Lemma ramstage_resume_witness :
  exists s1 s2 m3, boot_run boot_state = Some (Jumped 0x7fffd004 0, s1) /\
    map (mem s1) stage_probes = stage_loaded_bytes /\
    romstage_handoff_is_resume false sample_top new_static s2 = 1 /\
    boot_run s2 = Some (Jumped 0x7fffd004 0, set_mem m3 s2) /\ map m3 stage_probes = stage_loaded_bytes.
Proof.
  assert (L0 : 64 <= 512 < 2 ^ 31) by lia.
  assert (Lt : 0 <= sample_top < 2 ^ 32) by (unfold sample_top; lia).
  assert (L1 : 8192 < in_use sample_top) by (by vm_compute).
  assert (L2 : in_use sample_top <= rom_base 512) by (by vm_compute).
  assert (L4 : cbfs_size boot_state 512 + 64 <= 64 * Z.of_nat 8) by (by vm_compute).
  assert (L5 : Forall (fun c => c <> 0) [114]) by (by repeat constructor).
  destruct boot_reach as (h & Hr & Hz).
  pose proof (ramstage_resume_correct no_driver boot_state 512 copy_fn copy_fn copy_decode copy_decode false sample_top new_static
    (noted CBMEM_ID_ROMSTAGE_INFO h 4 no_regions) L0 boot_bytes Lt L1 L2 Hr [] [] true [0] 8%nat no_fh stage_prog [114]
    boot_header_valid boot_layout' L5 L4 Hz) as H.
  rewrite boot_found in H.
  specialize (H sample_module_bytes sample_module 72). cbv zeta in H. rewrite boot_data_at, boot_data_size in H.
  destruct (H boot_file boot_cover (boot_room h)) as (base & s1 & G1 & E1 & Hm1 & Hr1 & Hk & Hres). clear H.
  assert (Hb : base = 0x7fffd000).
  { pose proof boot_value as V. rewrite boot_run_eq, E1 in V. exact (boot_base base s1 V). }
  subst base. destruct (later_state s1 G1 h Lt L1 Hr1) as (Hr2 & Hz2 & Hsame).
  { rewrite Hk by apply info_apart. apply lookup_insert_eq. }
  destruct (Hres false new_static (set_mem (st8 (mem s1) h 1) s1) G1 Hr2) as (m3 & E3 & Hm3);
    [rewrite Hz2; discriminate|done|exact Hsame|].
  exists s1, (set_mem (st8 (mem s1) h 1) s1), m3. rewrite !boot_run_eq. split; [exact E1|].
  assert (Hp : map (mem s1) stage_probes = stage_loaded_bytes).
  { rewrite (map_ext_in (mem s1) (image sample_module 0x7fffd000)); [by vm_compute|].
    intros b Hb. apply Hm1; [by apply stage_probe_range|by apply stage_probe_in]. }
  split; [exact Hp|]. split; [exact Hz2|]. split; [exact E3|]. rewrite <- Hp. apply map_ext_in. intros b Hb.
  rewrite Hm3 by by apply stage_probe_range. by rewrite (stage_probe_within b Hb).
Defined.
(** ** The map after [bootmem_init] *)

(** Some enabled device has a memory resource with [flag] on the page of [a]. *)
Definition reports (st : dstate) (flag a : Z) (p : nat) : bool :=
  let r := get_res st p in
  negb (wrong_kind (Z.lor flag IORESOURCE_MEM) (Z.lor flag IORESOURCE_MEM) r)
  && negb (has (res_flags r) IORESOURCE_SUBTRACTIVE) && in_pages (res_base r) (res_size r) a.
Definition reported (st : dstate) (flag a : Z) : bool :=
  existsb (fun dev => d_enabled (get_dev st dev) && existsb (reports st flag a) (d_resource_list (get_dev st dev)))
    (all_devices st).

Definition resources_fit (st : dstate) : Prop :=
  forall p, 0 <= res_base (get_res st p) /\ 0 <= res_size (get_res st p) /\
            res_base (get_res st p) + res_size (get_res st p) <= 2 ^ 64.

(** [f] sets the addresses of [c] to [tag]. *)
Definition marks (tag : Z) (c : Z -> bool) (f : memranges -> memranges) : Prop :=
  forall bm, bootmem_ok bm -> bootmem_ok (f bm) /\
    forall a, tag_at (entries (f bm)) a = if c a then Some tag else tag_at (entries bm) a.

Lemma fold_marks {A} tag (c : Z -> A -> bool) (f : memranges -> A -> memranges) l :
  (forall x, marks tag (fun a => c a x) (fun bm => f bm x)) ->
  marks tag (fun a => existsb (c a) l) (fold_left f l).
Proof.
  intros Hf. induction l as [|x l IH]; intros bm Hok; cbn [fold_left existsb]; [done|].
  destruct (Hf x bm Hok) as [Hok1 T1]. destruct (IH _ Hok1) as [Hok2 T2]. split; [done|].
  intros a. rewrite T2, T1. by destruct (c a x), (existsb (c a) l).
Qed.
◆ ◆ ◆ ◆ ◆ ◆ ◆
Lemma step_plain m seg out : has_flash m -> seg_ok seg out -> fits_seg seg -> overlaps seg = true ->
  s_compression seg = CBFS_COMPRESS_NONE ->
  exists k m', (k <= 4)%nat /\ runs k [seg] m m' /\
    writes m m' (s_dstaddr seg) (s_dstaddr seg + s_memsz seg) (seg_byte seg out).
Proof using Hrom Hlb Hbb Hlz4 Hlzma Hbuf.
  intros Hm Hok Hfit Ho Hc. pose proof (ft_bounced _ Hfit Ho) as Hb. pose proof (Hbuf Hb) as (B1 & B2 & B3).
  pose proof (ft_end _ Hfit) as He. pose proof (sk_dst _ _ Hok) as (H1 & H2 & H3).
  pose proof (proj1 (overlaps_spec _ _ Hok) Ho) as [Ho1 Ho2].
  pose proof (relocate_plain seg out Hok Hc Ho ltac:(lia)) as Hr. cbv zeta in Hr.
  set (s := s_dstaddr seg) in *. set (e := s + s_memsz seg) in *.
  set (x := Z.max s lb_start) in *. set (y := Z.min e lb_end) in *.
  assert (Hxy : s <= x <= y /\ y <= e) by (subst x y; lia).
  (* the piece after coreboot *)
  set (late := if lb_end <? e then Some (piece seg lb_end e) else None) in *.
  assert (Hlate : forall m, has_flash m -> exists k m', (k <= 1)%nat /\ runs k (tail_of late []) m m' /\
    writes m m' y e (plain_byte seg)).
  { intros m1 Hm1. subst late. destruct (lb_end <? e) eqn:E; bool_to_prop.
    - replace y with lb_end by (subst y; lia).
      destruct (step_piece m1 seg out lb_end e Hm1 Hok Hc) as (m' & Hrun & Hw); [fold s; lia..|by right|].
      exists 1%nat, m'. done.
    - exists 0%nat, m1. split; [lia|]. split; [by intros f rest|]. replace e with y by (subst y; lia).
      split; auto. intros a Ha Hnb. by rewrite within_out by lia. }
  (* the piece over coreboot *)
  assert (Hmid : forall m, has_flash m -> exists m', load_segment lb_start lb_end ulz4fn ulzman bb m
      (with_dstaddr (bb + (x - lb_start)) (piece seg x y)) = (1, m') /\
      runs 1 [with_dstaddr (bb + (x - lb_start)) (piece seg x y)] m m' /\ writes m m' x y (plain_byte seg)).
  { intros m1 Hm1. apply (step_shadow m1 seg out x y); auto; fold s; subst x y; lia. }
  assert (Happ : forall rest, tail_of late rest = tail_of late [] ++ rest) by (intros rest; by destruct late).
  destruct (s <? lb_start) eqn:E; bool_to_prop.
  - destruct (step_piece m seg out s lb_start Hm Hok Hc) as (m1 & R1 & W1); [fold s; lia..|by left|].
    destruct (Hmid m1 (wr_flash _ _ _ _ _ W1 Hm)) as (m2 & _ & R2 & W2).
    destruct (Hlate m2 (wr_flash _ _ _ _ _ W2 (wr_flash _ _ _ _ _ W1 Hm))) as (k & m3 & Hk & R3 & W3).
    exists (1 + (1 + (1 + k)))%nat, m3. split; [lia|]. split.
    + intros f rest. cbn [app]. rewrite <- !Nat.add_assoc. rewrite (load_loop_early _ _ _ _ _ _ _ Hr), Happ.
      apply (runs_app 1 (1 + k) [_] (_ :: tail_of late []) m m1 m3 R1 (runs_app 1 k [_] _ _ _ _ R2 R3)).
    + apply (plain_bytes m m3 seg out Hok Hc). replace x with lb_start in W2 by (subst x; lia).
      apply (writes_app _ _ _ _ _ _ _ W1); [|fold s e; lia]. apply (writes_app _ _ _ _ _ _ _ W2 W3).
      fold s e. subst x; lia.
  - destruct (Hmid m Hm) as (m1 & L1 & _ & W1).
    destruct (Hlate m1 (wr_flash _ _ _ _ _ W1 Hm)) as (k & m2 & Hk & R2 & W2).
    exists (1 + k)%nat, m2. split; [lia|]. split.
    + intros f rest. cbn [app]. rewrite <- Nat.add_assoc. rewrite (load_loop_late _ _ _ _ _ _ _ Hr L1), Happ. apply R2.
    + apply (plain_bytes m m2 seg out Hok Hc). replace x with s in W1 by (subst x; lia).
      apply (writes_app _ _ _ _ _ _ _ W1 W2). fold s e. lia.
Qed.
◆ ◆ ◆ ◆ ◆ ◆ ◆
_Task description_: Read through the data above. Report each line that has the word "Hmid".

_Your solution_:
  assert (Hmid : forall m, has_flash m -> exists m', load_segment lb_start lb_end ulz4fn ulzman bb m
    destruct (Hmid m1 (wr_flash _ _ _ _ _ W1 Hm)) as (m2 & _ & R2 & W2).
  - destruct (Hmid m Hm) as (m1 & L1 & _ & W1).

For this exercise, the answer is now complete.